Certainly for many patients, laws allowing them to be given life-ending
medications will hasten death but not by much.
The advocacy of these ‘Death with Dignity’ laws often ignores this
reality. While one can certainly point
to cases of those whom such laws would allow to die more quickly and less painfully,
my sense is that such cases are in the minority.
My other objection to these laws is that they seem to create a
mindset – among the terminally ill and their families – that the patient is
doing his heirs a favor in opting for an earlier death. As counselor to the dying and their families,
I have seen this mindset come into play time and again. There seems to be a growing cultural assumption
that life itself is a utilitarian reality.
That one must justify their continued life by their continued
independence and productivity. Few are
willing to frame the issue in such terms, but I have seen it, over and over, as
a subtext in the relationships between the dying or elderly and their
families. And I cannot express in strong
enough terms, my revulsion at the notion that people would view their own life,
or someone else’s, in such terms. But I
hear such sentiments expressed, directly or indirectly, again and again.

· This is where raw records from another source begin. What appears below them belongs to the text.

Lemma scaled_mono (d1 d2 : R) :
  d1 <= d2 -> d1 / (0.7 * w) <= d2 / (0.7 * w).
Proof.
  intros H. unfold Rdiv. apply Rmult_le_compat_r; [|exact H].
  left. apply Rinv_0_lt_compat. lra.
Qed.

Lemma alpha_mono (d1 d2 : R) : d1 <= d2 -> alpha_of w d2 <= alpha_of w d1.
Proof.
  intros H. apply scaled_mono in H.
  unfold alpha_of, constrain. rewrite !alpha_line.
  set (a := d1 / (0.7 * w)) in *. set (b := d2 / (0.7 * w)) in *.
  minmax_cases; lra.
Qed.

Lemma alpha_at_pointer : alpha_of w 0 = 1.
Proof.
  unfold alpha_of, constrain. rewrite alpha_line.
  unfold Rdiv. rewrite Rmult_0_l.
  minmax_cases; lra.
Qed.

Lemma alpha_at_reach : alpha_of w (0.7 * w) = 0.12.
Proof.
  unfold alpha_of, constrain. rewrite alpha_line.
  unfold Rdiv. rewrite Rinv_r by lra.
  minmax_cases; lra.
Qed.

End Alpha.

(** C7: on a canvas of positive width the alpha used by [display] is
    [alpha_of width d] for the distance [d] to the pointer; as a function
    of [d] it is non-increasing, stays in [0.06, 1], is 1 at [d = 0] and
    0.12 at [d = 0.7 * width]. *)
Theorem display_alpha_fades (e : Env) :
  0 < width e ->
  (forall p, display_alpha e p = alpha_of (width e) (display_d e p)) /\
  (forall d1 d2, d1 <= d2 -> alpha_of (width e) d2 <= alpha_of (width e) d1) /\
  (forall d, 0.06 <= alpha_of (width e) d <= 1) /\
  (forall p, 0.06 <= display_alpha e p <= 1) /\
  alpha_of (width e) 0 = 1 /\
  alpha_of (width e) (0.7 * width e) = 0.12.
Proof.
  intros Hw.
  split; [reflexivity|].
  split; [intros d1 d2; now apply alpha_mono|].
  split; [intros d; now apply alpha_range|].
  split; [intros p; now apply alpha_range|].
  split; [now apply alpha_at_pointer | now apply alpha_at_reach].
Qed.
Lemma status_eqb_eq a b : EmailStatus.status_eqb a b = true <-> a = b.
Proof. destruct a, b; simpl; split; congruence. Qed.

Lemma recordedSuccess_Some svc messageId status :
  recordedSuccess svc messageId = Some status <->
  messageId ∈ sentEmails svc /\ emailStatuses svc !! messageId = Some status /\
  EmailStatus.status status = EmailStatus.sent.
Proof.
  unfold recordedSuccess. destruct (decide (messageId ∈ sentEmails svc)) as [Hin|Hout].
  - destruct (emailStatuses svc !! messageId) as [st|].
    + destruct (EmailStatus.status_eqb (EmailStatus.status st) EmailStatus.sent) eqn:Hs.
      * apply status_eqb_eq in Hs. split.
        -- intros [= <-]. auto.
        -- intros (_ & [= <-] & _). reflexivity.
      * split; [discriminate|]. intros (_ & [= <-] & Hsent).
        apply status_eqb_eq in Hsent. congruence.
    + split; [discriminate|]. intros (_ & ? & _). discriminate.
  - split; [discriminate|]. intros (? & _). contradiction.
Qed.
(** ** The polling loop *)

Lemma handle_at_next op s k :
  handle_at (world (poll_state op s)) (next_handle (world s) op) k =
  handle_at (world s) op (S k).
Proof.
  destruct k as [|k]; simpl.
  - unfold next_handle. by rewrite Nat.add_1_r.
  - by replace (S (op_polls op + S k)) with (op_polls op + S (S k)) by lia.
Qed.

Lemma polled_next op s k :
  polled (world (poll_state op s)) (next_handle (world s) op) k =
  polled (world s) op (S k).
Proof. unfold polled. by rewrite handle_at_next. Qed.

Lemma polls_state_0 id s : polls_state 0 id s = s.
Proof.
  destruct s as [m w], w. unfold polls_state, set_world. simpl.
  by rewrite app_nil_r, Nat.add_0_r.
Qed.

Lemma polls_state_next op s k :
  polls_state k (op_id op) (poll_state op s) = polls_state (S k) (op_id op) s.
Proof.
  unfold polls_state, poll_state, set_world. simpl.
  rewrite <- app_assoc. simpl.
  by replace (slept (world s) + 2 + (k + (k + 0)))
    with (slept (world s) + S (k + S (k + 0))) by lia.
Qed.

Lemma none_done_or_first w op k :
  (forall j, j < k -> polled w op j = false) \/
  exists k0, k0 < k /\ polled w op k0 = true /\
    forall j, j < k0 -> polled w op j = false.
Proof.
  induction k as [|k [IH|(k0&?&?&?)]].
  - left. lia.
  - destruct (polled w op k) eqn:Hk.
    + right. exists k. auto.
    + left. intros j Hj. destruct (decide (j = k)) as [->|]; [done|].
      apply IH. lia.
  - right. exists k0. auto.
Qed.

Lemma first_done w op k :
  polled w op k = true ->
  exists k0, k0 <= k /\ polled w op k0 = true /\
    forall j, j < k0 -> polled w op j = false.
Proof.
  intros Hk. destruct (none_done_or_first w op k) as [?|(k0&?&?&?)].
  - exists k. auto.
  - exists k0. split; [lia|done].
Qed.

I think this is at the heart of the opposition to such laws among
traditional believers in various faith traditions. Our lives have intrinsic value,
completely separate from the question of whether we are, or ever will be,
productive. Because life if a gift from
the Creator, it cannot be forfeited by man when it becomes un-useful or
inconvenient.
I fear these ‘Death with Dignity’ laws, believing that they in
effect create an imperative for the impaired to sacrifice their lives in order to
decrease inconveniences, or expenses, to their families. I would rather see us learn to celebrate our
lives as an end in themselves, not as a vehicle to accomplishment. There is no question that accomplishment
affords us an incredible opportunity for accumulating self-worth and meaning,
but it is not the purpose of our lives, thereby making our lives
expendable when accomplishment ceases.